PROMPT> Only the lines from the one containing "eapply wp_mono; [apply (send_attempt_progress" through the one containing "split; [lia|]. split; [intros" should be printed, exactly as they appear below, with both ends included.

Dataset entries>
(** * FlattenPen: a filter pen that turns curves into runs of straight lines

    A shallow embedding of [Lib/fontPens/flattenPen.py].  The pen is a Python
    object with mutable fields that calls the methods of another pen; here the
    fields are a record, the calls made on the other pen are a log kept in the
    record, and every method is a function from the pen before the call to the
    pen after it together with the outcome (a value or a raised exception). *)

From Stdlib Require Import ZArith List Bool String Lia Floats.
Import ListNotations.

Local Open Scope Z_scope.

(** ** Python values *)

(** A point is a pair of numbers.  Coordinates are binary64 floats; the
    operators below are the IEEE ones that Python's [float] uses. *)
Definition Point : Type := (float * float)%type.

(** What a point argument or a point field can hold at run time: a
    coordinate pair, or Python's [None]. *)
Definition PyPt : Type := option Point.

(** The transformation of a component, a 2x3 affine matrix as a 6-tuple. *)
Definition Transformation : Type :=
  (float * float * float * float * float * float)%type.

Inductive PyExc : Type :=
| TypeError
| ValueError
| OverflowError
| ZeroDivisionError.

Inductive Res (A : Type) : Type :=
| Ok (a : A)
| Raise (e : PyExc).
Arguments Ok {A} a.
Arguments Raise {A} e.

Definition res_bind {A B : Type} (r : Res A) (k : A -> Res B) : Res B :=
  match r with
  | Ok a => k a
  | Raise e => Raise e
  end.
(** C7.  [view] obtains the cut mapping from its own variable, so
    the labels of the cut mapping are among the labels of the term
    set.  Over a non-empty universe it then returns, and: a marker is
    drawn only when there is a crisp value and at least one fill has
    been drawn, and it is the marker of that value; when there is no
    crisp value, or no fill has been drawn, no marker is drawn; and
    with a crisp value, a fill and an aggregate curve that is not all
    zeros the marker is drawn. *)
Theorem view_marker_needs_fill sim self output_mf cut_mfs :
  universe (fuzzy_var self) <> [] ->
  find_memberships (fuzzy_var self) (sim_of sim) = (output_mf, cut_mfs) ->
  incl (Dict.keys cut_mfs) (Dict.keys (terms (fuzzy_var self))) ->
  exists a self',
    view sim self = (Returned a, self') /\
    (forall m,
       new_lines (ax self) a = curves_of self ++ [m] ->
       (exists x,
          crisp_value_of (fuzzy_var self) (sim_of sim) = Some x /\
          m = marker (universe (fuzzy_var self)) output_mf x) /\
       new_fills (ax self) a <> []) /\
    (crisp_value_of (fuzzy_var self) (sim_of sim) = None \/
     new_fills (ax self) a = [] ->
     new_lines (ax self) a = curves_of self) /\
    (forall x,
       crisp_value_of (fuzzy_var self) (sim_of sim) = Some x ->
       new_fills (ax self) a <> [] ->
       all_zero output_mf = false ->
       new_lines (ax self) a
       = curves_of self ++ [marker (universe (fuzzy_var self)) output_mf x]).
Proof.
  intros NE FM IN.
  destruct (view_drawn sim self NE) as (a & s' & V & _ & _ & _ & P & L & F).
  rewrite FM in F. simpl in F. rewrite P in F.
  destruct (marker_for_closed _ _ _ _
              (crisp_value_of (fuzzy_var self) (sim_of sim)) FM) as [M0 M1].
  unfold marker_lines in L.
  assert (C : new_fills (ax self) a = [] -> cut_mfs = []).
  { intros E. rewrite F in E. now apply no_fill_no_cut in E. }
  assert (N : crisp_value_of (fuzzy_var self) (sim_of sim) = None \/
              cut_mfs = [] \/ all_zero output_mf = true ->
              new_lines (ax self) a = curves_of self).
  { intros H. rewrite M0, app_nil_r in L by tauto. exact L. }
  exists a, s'. split; [exact V|]. split; [|split].
  - intros m E.
    assert (X : new_lines (ax self) a <> curves_of self).
    { rewrite E. intros Y. rewrite <- (app_nil_r (curves_of self)) in Y at 2.
      apply app_inv_head in Y. discriminate. }
    destruct (crisp_value_of (fuzzy_var self) (sim_of sim)) as [x|] eqn:CV;
      [|elim X; apply N; now left].
    destruct (all_zero output_mf) eqn:NZ; [elim X; apply N; tauto|].
    assert (NC : cut_mfs <> []) by (intros Y; apply X, N; tauto).
    rewrite (M1 x NC eq_refl eq_refl), E in L. apply app_inv_head in L.
    injection L as ->. split; [now exists x|].
    intros Y. apply NC, C, Y.
  - intros [H|H]; apply N; [now left|right; left; now apply C].
  - intros x CV NF NZ. rewrite (M1 x) in L; auto.
    intros Y. apply NF. rewrite F, Y. apply overlay_fills_no_cut.
Qed.
(** A session of three pulls on that controller: the readings and the
    state it ends in. *)
Definition writing_session : list Reading * St :=
  Eval vm_compute in
    match pull_while_recording [0; 0; 0] (writing_camera, world_three_frames) with
    | Ok log st => (log, st)
    | _ => ([], (writing_camera, world_three_frames))
    end.

(* ------------------------------------------------------------------ *)
(** * Properties *)

Ltac munfold_in H :=
  unfold _openWriter, _closeWriter, _renderVideo, _writeFrame,
    _assertMediaPlayer, _assertCameraReady, writer_write_frame, writer_close,
    player_close_player, player_get_metadata, player_get_frame, mic_record,
    write_videofile, os_path_getsize, to_bytearray_0, metadata_getitem,
    metadata_getattr, uuid4_hex, mkdtemp, getTime, modify_self, modify_world,
    get_self, get_world, ret, raise, starve, bind in H.

Ltac munfold :=
  unfold _openWriter, _closeWriter, _renderVideo, _writeFrame,
    _assertMediaPlayer, _assertCameraReady, writer_write_frame, writer_close,
    player_close_player, player_get_metadata, player_get_frame, mic_record,
    write_videofile, os_path_getsize, to_bytearray_0, metadata_getitem,
    metadata_getattr, uuid4_hex, mkdtemp, getTime, modify_self, modify_world,
    get_self, get_world, ret, raise, starve, bind.

(** Split on the innermost scrutinee of a [match] in [H]. *)
Ltac break_match H :=
  match type of H with
  | context [match ?x with _ => _ end] =>
      lazymatch x with
      | context [match _ with _ => _ end] => fail
      | _ => destruct x eqn:?
      end
  end.

Ltac break_all H := repeat (break_match H; cbn in *; try discriminate).

Lemma Qlt_bool_iff (a b : Q) : Qlt_bool a b = true <-> a < b.
Proof.
  unfold Qlt_bool. rewrite negb_true_iff, <- not_true_iff_false, Qle_bool_iff.
  split; [apply Qnot_le_lt | apply Qlt_not_le].
Qed.

Lemma Qlt_bool_false_iff (a b : Q) : Qlt_bool a b = false <-> b <= a.
Proof.
  unfold Qlt_bool. rewrite negb_false_iff. apply Qle_bool_iff.
Qed.

(** *** The polling loop *)

(** The loop touches nothing but the clock and the source, hands back the
    last result it read, and leaves un-timed-out only with a frame. *)
Lemma poll_loop_inv turns tStart timeout c w fr s timedOut c' w' :
  poll_loop turns tStart timeout (c, w) = Ok (fr, s, timedOut) (c', w') ->
  c' = c /\ host w' = host w /\ metadata_tape w' = metadata_tape w /\
  entropy_tape w' = entropy_tape w /\ files w' = files w /\
  finalized w' = finalized w /\
  (exists pre, frame_tape w = pre ++ (fr, s) :: frame_tape w' /\
               Forall (fun r => fst r = None) pre) /\
  (timedOut = false -> fr <> None).
Proof.
  revert w. induction turns as [|n IH]; intros w H; [discriminate|].
  destruct w as [h tt ft mt et fl fz].
  cbn in H. munfold_in H. cbn in H.
  destruct tt as [|t tt]; [discriminate|]. cbn in H.
  destruct ft as [|[fr0 s0] ft]; [discriminate|]. cbn in H.
  destruct fr0 as [f|].
  - inversion H; subst; cbn. repeat split; try discriminate.
    exists []. split; [reflexivity | constructor].
  - destruct (Qlt_bool (t - tStart) timeout) eqn:Eb.
    + inversion H; subst; cbn. repeat split; try discriminate.
      exists []. split; [reflexivity | constructor].
    + apply IH in H. cbn in H.
      destruct H as (Hc & Hh & Hm & He & Hf & Hz & (pre & Hpre & Hall) & Hto).
      repeat split; auto.
      exists ((None, s0) :: pre). cbn. split; [now rewrite Hpre|].
      constructor; auto.
Qed.

Lemma poll_loop_no_raise turns tStart timeout st e st' :
  poll_loop turns tStart timeout st <> Raise e st'.
Proof.
  revert st. induction turns as [|n IH]; intros [c w] H; [discriminate|].
  cbn in H. munfold_in H. cbn in H.
  destruct (time_tape w) as [|t ts]; [discriminate|]. cbn in H.
  destruct (frame_tape w) as [|[fr s] fs]; [discriminate|]. cbn in H.
  destruct fr as [f|]; [discriminate|].
  destruct (Qlt_bool (t - tStart) timeout); [discriminate|].
  eapply IH; eauto.
Qed.

(** With a positive timeout the first clock reading is below it, the flag
    [timedOut] is set at once, and the loop is left after a single poll,
    whatever that poll returned. *)
Lemma poll_loop_positive_timeout turns tStart timeout c h now tt r ft mt et fl fz :
  now - tStart < timeout ->
  poll_loop (S turns) tStart timeout (c, mkWorld h (now :: tt) (r :: ft) mt et fl fz)
  = Ok (fst r, snd r, true) (c, mkWorld h tt ft mt et fl fz).
Proof.
  intros Hlt. apply Qlt_bool_iff in Hlt.
  cbn. munfold. cbn. destruct r as [[f|] s]; cbn; rewrite Hlt; reflexivity.
Qed.
(** ** Moving to another role *)

(** C7: a node that is marked and that has a candidate, a role other
    than the one it gives up whose bucket in its registry is empty,
    moves to the candidate with the largest preference value, enters it
    in its own entry with its preference value and the number of the
    iteration, and marks the entry for transmission; the run stops with
    the error that no role is available if and only if there is no
    candidate. *)
Theorem reselect_best_candidate su i st :
  dims (net_size su) st → square (net_size su) (pref_dist su) →
  i < net_size su → change_at st i = true →
  (0 ≤ own_role st i < Z.of_nat (net_size su))%Z →
  consistent_at (net_size su) st i →
  (∀ r, r < net_size su → (0 ≤ pref su i r)%Z) →
  (change_role su i st = Err NoAvailableRoleError ↔
   ∀ r, ¬ candidate su st i r) ∧
  ((∃ r, candidate su st i r) →
   ∃ r st', change_role su i st = OK st' ∧
            best_candidate su st i r ∧
            entry_at st' i i
            = mkEntry (Z.of_nat r) (pref su i r) (iter_count st) ∧
            transmit_at st' i i = true ∧
            change_at st' i = false).
Proof.
  intros Hd Hsq Hi Hflag Hown Hcons Hpos.
  destruct (change_role_spec su i st Hd Hsq Hi Hflag Hown Hcons Hpos)
    as [[Hnone Herr]|(r & st' & Hbest & Hrun & Hres)].
  - split; [done|]. intros [r Hr]. by destruct (Hnone r).
  - split.
    + rewrite Hrun. split; [done|]. intros Hnone.
      by destruct (Hnone r (proj1 Hbest)).
    + intros _. exists r, st'. split; [done|]. split; [done|].
      rewrite (rs_entry _ _ _ _ _ Hres), (rs_transmit _ _ _ _ _ Hres),
        (rs_change _ _ _ _ _ Hres).
      by rewrite !decide_True by done.
Qed.

Lemma reselect_best_candidate_pair :
  dims 2 pair_yielding ∧ square 2 pair_prefs ∧ 1 < 2 ∧
  change_at pair_yielding 1 = true ∧
  (0 ≤ own_role pair_yielding 1 < 2)%Z ∧
  consistent_at 2 pair_yielding 1 ∧
  (∀ r, r < 2 → (0 ≤ pref pair_setup 1 r)%Z) ∧
  (change_role pair_setup 1 pair_yielding = Err NoAvailableRoleError ↔
   ∀ r, ¬ candidate pair_setup pair_yielding 1 r) ∧
  ((∃ r, candidate pair_setup pair_yielding 1 r) →
   ∃ r st', change_role pair_setup 1 pair_yielding = OK st' ∧
            best_candidate pair_setup pair_yielding 1 r ∧
            entry_at st' 1 1
            = mkEntry (Z.of_nat r) (pref pair_setup 1 r)
                (iter_count pair_yielding) ∧
            transmit_at st' 1 1 = true ∧
            change_at st' 1 = false).
Proof.
  assert (∀ r, r < 2 → (0 ≤ pref pair_setup 1 r)%Z) as Hpos.
  { intros [|[|r]] Hr; [change (0 ≤ 2)%Z|change (0 ≤ 3)%Z|]; lia. }
  split; [apply pair_yielding_dims|].
  split; [by apply square_check|].
  split; [lia|]. split; [reflexivity|].
  split; [change (0 ≤ 1 < 2)%Z; lia|].
  split; [apply pair_yielding_consistent; lia|].
  split; [exact Hpos|].
  apply (reselect_best_candidate pair_setup 1 pair_yielding).
  - apply pair_yielding_dims.
  - by apply square_check.
  - simpl; lia.
  - reflexivity.
  - change (0 ≤ 1 < 2)%Z; lia.
  - apply pair_yielding_consistent; lia.
  - exact Hpos.
Defined.
(* ===== verification/Rpc.v ===== *)
(** rpc.rs: the RPC wrapper. Simulation, the two submit paths with their
    retry policy, single and batched account reads, and the compute-budget
    preamble. *)

From Stdlib Require Import ZArith Lia.
From stdpp Require Import gmap strings list pretty.
From S2P Require Import Prelude Solana State Effects Logic.

Local Open Scope crank_scope.

(** ** Definitions *)

Definition V0_COMPUTE_UNIT_LIMIT : Z := 1400000.

(** Prometheus metric names of metrics.rs used on the send path. *)
Definition M_IXS_SUBMITTED : string := "ydelta_cranker_ixs_submitted_total".
Definition M_IX_LATENCY : string := "ydelta_cranker_ix_latency_seconds".

Record SimulationResult := mkSimResult {
  sim_ok : bool; sim_error : option string; sim_logs : list string }.

(** Classify safe-to-retry errors. *)
Definition is_transient (e : ClientError) : bool :=
  match ce_kind e with
  | CeIo | CeReqwest => true
  | CeRpc rpc_err =>
      match rpc_err with
      | ForUser msg => str_contains msg "Blockhash not found"
      | RpcResponseError code => ((-32099 <=? code) && (code <=? -32000))%Z
      | RpcErrorOther => false
      end
  | CeOther => false
  end.

Definition Rpc_new (priority_fee_micro_lamports compute_unit_limit : Z) : Rpc :=
  {| rpc_priority_fee_micro_lamports := priority_fee_micro_lamports;
     rpc_compute_unit_limit := compute_unit_limit;
     rpc_has_stop := false |}.

Definition with_stop_signal (rpc : Rpc) : Rpc :=
  {| rpc_priority_fee_micro_lamports := rpc_priority_fee_micro_lamports rpc;
     rpc_compute_unit_limit := rpc_compute_unit_limit rpc;
     rpc_has_stop := true |}.

(** [addresses.chunks(n)]. *)
Fixpoint chunks_fuel {A} (fuel n : nat) (l : list A) : list (list A) :=
  match fuel, l with
  | _, [] => []
  | O, _ => []
  | S fuel', _ => take n l :: chunks_fuel fuel' n (drop n l)
  end.
Definition chunks {A} (n : nat) (l : list A) : list (list A) := chunks_fuel (length l) n l.
(* ===== verification/Liveness.v ===== *)
(** Progress of the send paths: on a node that recovers after at most two
    transient failures a submission succeeds, within its three attempts. *)

From Stdlib Require Import ZArith Lia.
From stdpp Require Import gmap strings list.
From S2P Require Import Prelude Solana State Effects Logic Rpc.

Local Open Scope crank_scope.

(** ** A recovering node

    [fails x] is the number of sends the node still answers with a transient
    error, and no other call changes it; [I] is an invariant of the shared memory
    that the other tasks keep and under which the stop flag is down. *)
Record recovering {X} `{!Env X} (I : Shared -> Prop) (fails : X -> nat) : Prop := {
  rn_stop : forall s, I s -> sh_stop s = false;
  rn_interfere : forall x s, I s -> I (interfere x s).2 /\ fails (interfere x s).1 = fails x;
  rn_blockhash : forall x, exists bh x', cl_get_latest_blockhash x = (inr bh, x') /\ fails x' = fails x;
  rn_status : forall sigs x, fails (cl_get_signature_statuses sigs x).2 = fails x;
  rn_sleep : forall d x, fails (do_sleep d x) = fails x;
  rn_send : forall tx x, exists r x', cl_send_and_confirm tx x = (r, x') /\
    match fails x with
    | O => fails x' = O /\ exists s, r = inr s
    | S n => fails x' = n /\ exists e, r = inl e /\ is_transient e = true
    end }.
Arguments rn_stop {X _ _ _} _.
Arguments rn_interfere {X _ _ _} _.
Arguments rn_blockhash {X _ _ _} _.
Arguments rn_status {X _ _ _} _.
Arguments rn_sleep {X _ _ _} _.
Arguments rn_send {X _ _ _} _.

(** A run that goes on with [k] failures ahead. *)
Definition going {X} (I : Shared -> Prop) (fails : X -> nat) (k : nat) (w : World X) : Prop :=
  I (shared w) /\ fails (ext w) = k.

(** A signer that signs: every build step gives a transaction with a signature. *)
Definition signs {X} (build : Blockhash -> M X Transaction) : Prop :=
  forall bh (w : World X), wp (build bh) (fun tr r w' =>
    tr = [] /\ w' = w /\ exists tx s, r = Ok tx /\ head (tx_signatures tx) = Some s) w.

Section progress.
Context {X : Type} `{!Env X} {CR : Crates} {I : Shared -> Prop} {fails : X -> nat}.
Hypothesis node : recovering I fails.

Lemma wp_shared_op_going {A} (f : Shared -> A * Shared) k
  (Q : list Event -> outcome A -> World X -> Prop) w :
  going I fails k w -> (forall s, (f s).2 = s) ->
  (forall w', going I fails k w' -> Q [] (Ok (f (shared w')).1) w') -> wp (shared_op f) Q w.
Proof.
  intros [Hs Hf] Hid HQ. apply wp_shared_op. intros x' s' E.
  destruct (rn_interfere node (ext w) (shared w) Hs) as [H1 H2]. rewrite E in H1, H2.
  specialize (HQ (mkWorld x' s' (inflight w) (trace w))). rewrite Hid. apply HQ.
  split; [exact H1|]. cbn [ext snd fst] in *. congruence.
Qed.

Lemma wp_stopped_going rpc k (Q : list Event -> outcome bool -> World X -> Prop) w :
  going I fails k w -> (forall w', going I fails k w' -> Q [] (Ok false) w') -> wp (stopped rpc) Q w.
Proof.
  intros Hw HQ. unfold stopped, load_stop. destruct (rpc_has_stop rpc).
  - eapply wp_shared_op_going; [done|done|]. intros w' Hw'. cbn [fst].
    rewrite (rn_stop node) by apply Hw'. by apply HQ.
  - wp_step. by apply HQ.
Qed.

(** The status check of an attempt keeps the node's failures. *)
Lemma status_query_going last k w :
  going I fails k w ->
  wp (match last with
      | None => ret None
      | Some prev =>
          let! r := get_signature_statuses [prev] in
          match r with inr (true :: _) => ret (Some prev) | _ => ret None end
      end)
    (fun tr r w' => submits tr = 0%nat /\ exists o, r = Ok o /\ (last = None -> o = None) /\
       going I fails k w') w.
Proof.
  intros [Hs Hf]. destruct last as [prev|]; [|wp_step; split; [done|by exists None]].
  unfold get_signature_statuses. wp_step. wp_step.
  pose proof (rn_status node [prev] (ext w)) as Hst. rewrite H in Hst. cbn [snd] in Hst.
  assert (going I fails k (mkWorld x' (shared w) (inflight w) (trace w ++ [EvStatus [prev] a])))
    by (by split; [|cbn [ext]; congruence]).
  repeat wp_step; (split; [done|eexists; split; [done|by split]]).
Qed.

(** An attempt returns a signature, or uses up a failure; the first one sends. *)
Definition attempt_progress (last : option Signature) (k : nat) (tr : list Event)
  (r : outcome (option Signature + Signature)) (w' : World X) : Prop :=
  (submits tr <= 1)%nat /\ (last = None -> submits tr = 1%nat) /\
  ((exists s, r = Ok (inr s) /\ going I fails k w' /\ (last = None -> k = 0%nat)) \/
   exists last' k', r = Ok (inl (Some last')) /\ k = S k' /\ going I fails k' w').

Lemma send_attempt_progress rpc build last n k w :
  signs build -> going I fails k w -> (k = 0 \/ n <> 2)%nat ->
  wp (send_attempt rpc build last n) (attempt_progress last k) w.
Proof.
  intros Hb Hw Hn. unfold send_attempt. wp_step. eapply wp_stopped_going; [done|].
  clear w Hw. intros w Hw. cbn beta iota. wp_step.
  eapply wp_mono; [by apply status_query_going|].
  intros tr r w1 (Ht & o & -> & Ho & Hw1). destruct o as [p|].
  { wp_step. rewrite app_nil_r. split_and!; [by rewrite Ht; lia|by intros [=]%Ho|].
    left. exists p. split; [done|]. split; [done|]. by intros [=]%Ho. }
  wp_step. wp_step. wp_step. unfold get_latest_blockhash, read_call. wp_step.
  destruct (rn_blockhash node (ext w1)) as (bh & x2 & Hbh & Hf2). rewrite Hbh in H.
  injection H as <- <-. apply wp_try_client. cbn beta iota delta [ocontext app]. wp_step.
  eapply wp_mono; [apply Hb|].
  intros tr2 r2 w2 (-> & -> & tx & sg & -> & Hsg). wp_step. wp_step. rewrite Hsg.
  cbn beta iota delta [o_of_option]. wp_step. unfold send_and_confirm_transaction. wp_step.
  destruct (rn_send node tx x2) as (r3 & x3 & Hs & Hk). cbn [ext] in H. rewrite Hs in H.
  injection H as <- <-. destruct Hw1 as [Hstop Hf1]. rewrite Hf2, Hf1 in Hk.
  destruct k as [|k'].
  - destruct Hk as (Hk & s & ->). wp_step. split; [|split]; [| |left; by exists s];
      [|intros _]; rewrite submits_app, Ht; unfold submits; simpl; lia.
  - destruct Hk as (Hk & e & -> & He). rewrite He.
    destruct (Nat.eqb_spec n 2) as [->|_]; [by destruct Hn|]. cbn [negb orb]. wp_step.
    unfold sleep. wp_step. wp_step. split; [|split]; [| |right];
      [|intros _|]; [rewrite submits_app, Ht; unfold submits; simpl; lia..|].
    exists sg, k'. split; [done|]. split; [done|]. split; [done|]. cbn [ext] in *.
    injection H as _ <-. by rewrite (rn_sleep node).
Qed.

(** What a whole send leaves: a signature, after at least one transaction and at most
    one per failure used up and one more. *)
Definition send_progress (k : nat) (tr : list Event) (r : outcome Signature) (w' : World X) : Prop :=
  (1 <= submits tr <= S k)%nat /\ (exists s, r = Ok s) /\ exists k', (k' <= k)%nat /\ going I fails k' w'.

(** The three attempts absorb two transient failures. *)
Lemma send_attempts_progress rpc build k w :
  signs build -> going I fails k w -> (k <= 2)%nat ->
  wp (send_attempts rpc build) (send_progress k) w.
Proof.
  intros Hb Hw Hk. unfold send_attempts.
  assert (Hgen : forall l last w k, going I fails k w ->
    (match l with
     | [] => False
     | _ => (length l <= 3)%nat /\ l = seq (3 - length l) (length l) /\ (k < length l)%nat
     end) ->
    wp (loop_ret l last (send_attempt rpc build)
          (panic "internal error: entered unreachable code"))
      (fun tr r w' => (submits tr <= S k)%nat /\ (last = None -> 1 <= submits tr)%nat /\
         (exists s, r = Ok s) /\ exists k', (k' <= k)%nat /\ going I fails k' w') w).
  2: { eapply wp_mono; [eapply (Hgen [0; 1; 2]%nat None); [done|]|].
       - simpl. split_and!; [lia|done|lia].
       - intros tr r w' (H1 & H2 & H3). split; [|done]. split; [by apply H2|done]. }
  clear w k Hw Hk. induction l as [|n l IH]; intros last w k Hw Hl; [done|].
  destruct Hl as (Hlen & Hseq & Hk). cbn [loop_ret]. wp_step.
  cbn [length seq] in Hseq. injection Hseq as Hn Hl.
  eapply wp_mono; [apply (send_attempt_progress rpc build last n k); [done|done|]|].
  { destruct k; [by left|]. right. cbn [length] in *. lia. }
  intros tr r w' (Ht & Ht1 & [(s & -> & Hg & _)|(last' & k' & -> & -> & Hw')]).
  { cbn beta iota. wp_step. rewrite app_nil_r.
    split; [lia|]. split; [intros E; rewrite Ht1; [lia|done]|]. split; [by exists s|by exists k]. }
  cbn beta iota. eapply wp_mono; [apply (IH (Some last') w' k' Hw')|].
  - destruct l as [|m l]; [cbn [length] in Hk; lia|]. cbn [length] in *. split_and!; [lia| |lia].
    rewrite Hl. f_equal; lia.
  - intros tr2 r2 w2 (Ht2 & _ & Hs & k2 & Hk2 & Hg). rewrite submits_app. split; [lia|].
    split; [intros E; rewrite Ht1; [lia|done]|]. split; [done|]. exists k2. by split; [lia|].
Qed.

Lemma build_legacy_signs ixs kp :
  (forall m, exists s sigs, sign_legacy m [kp] = Some (s :: sigs)) ->
  @signs X (build_legacy ixs [kp] kp).
Proof.
  intros Hsig bh w. unfold build_legacy.
  destruct (Hsig (mkMessage (keypair_pubkey kp) ixs [] bh)) as (s & sigs & E). rewrite E.
  repeat wp_step. split_and!; [done|done|]. by eexists _, s.
Qed.

Lemma build_v0_signs ixs luts kp :
  (forall m, v0_compile_error m = None /\ exists s sigs, sign_v0 m [kp] = inr (s :: sigs)) ->
  @signs X (build_v0 ixs luts [kp] kp).
Proof.
  intros Hsig bh w. unfold build_v0.
  destruct (Hsig (mkMessage (keypair_pubkey kp) ixs luts bh)) as (-> & s & sigs & E). rewrite E.
  wp_step. split_and!; [done|done|]. by eexists _, s.
Qed.

(** The labels and metrics around a send change nothing of it. *)
Lemma record_progress (m : M X Signature) label k w :
  wp m (send_progress k) w ->
  wp (let! result := attempt m in
      record_submission label (is_ok result) ;; return_result result) (send_progress k) w.
Proof.
  intros Hm. wp_step. wp_step. eapply wp_mono; [exact Hm|].
  intros tr r w' (Ht & [s ->] & Hg). cbn beta iota. unfold record_submission, return_result.
  repeat wp_step. split; [|split; [by exists s|exact Hg]].
  rewrite !submits_app. unfold submits in *. simpl. lia.
Qed.

Lemma send_legacy_progress rpc label ixs kp k w :
  (forall m, exists s sigs, sign_legacy m [kp] = Some (s :: sigs)) ->
  going I fails k w -> (k <= 2)%nat ->
  wp (send_signed_labeled rpc label ixs [kp]) (send_progress k) w.
Proof.
  intros Hsig Hw Hk. apply record_progress. apply send_attempts_progress; [|done..].
  by apply build_legacy_signs.
Qed.

Lemma send_v0_progress rpc label ixs luts kp k w :
  (forall m, v0_compile_error m = None /\ exists s sigs, sign_v0 m [kp] = inr (s :: sigs)) ->
  going I fails k w -> (k <= 2)%nat ->
  wp (send_signed_v0_labeled rpc label ixs luts [kp]) (send_progress k) w.
Proof.
  intros Hsig Hw Hk. apply record_progress. apply send_attempts_progress; [|done..].
  by apply build_v0_signs.
Qed.
End progress.

(** ** Properties *)

Section liveness_properties.
Context {X : Type} `{!Env X} {CR : Crates}.

(** C4. Progress: while nobody raises the stop flag, on a node that answers the blockhash
    and fails at most two sends, each with a transient error, a submission signed by a key
    that signs succeeds on both paths, after at least one transaction and at most one per
    failure and one more. *)
Theorem submission_recovers I fails rpc label ixs luts kp (w : World X) :
  recovering I fails -> I (shared w) -> (fails (ext w) <= 2)%nat ->
  (forall m, exists s sigs, sign_legacy m [kp] = Some (s :: sigs)) ->
  (forall m, v0_compile_error m = None /\ exists s sigs, sign_v0 m [kp] = inr (s :: sigs)) ->
  wp (send_signed_labeled rpc label ixs [kp])
    (fun tr r _ => (1 <= submits tr <= S (fails (ext w)))%nat /\ exists s, r = Ok s) w /\
  wp (send_signed_v0_labeled rpc label ixs luts [kp])
    (fun tr r _ => (1 <= submits tr <= S (fails (ext w)))%nat /\ exists s, r = Ok s) w.
Proof.
  intros Hn Hs Hf Hl Hv. assert (Hw : going I fails (fails (ext w)) w) by done.
  split; (eapply wp_mono; [first [by eapply send_legacy_progress|by eapply send_v0_progress]|]);
    by intros tr r w' (Ht & Hr & _).
Qed.
End liveness_properties.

YOUR RESPONSE>
  eapply wp_mono; [apply (send_attempt_progress rpc build last n k); [done|done|]|].
  { destruct k; [by left|]. right. cbn [length] in *. lia. }
  intros tr r w' (Ht & Ht1 & [(s & -> & Hg & _)|(last' & k' & -> & -> & Hw')]).
  { cbn beta iota. wp_step. rewrite app_nil_r.
    split; [lia|]. split; [intros E; rewrite Ht1; [lia|done]|]. split; [by exists s|by exists k]. }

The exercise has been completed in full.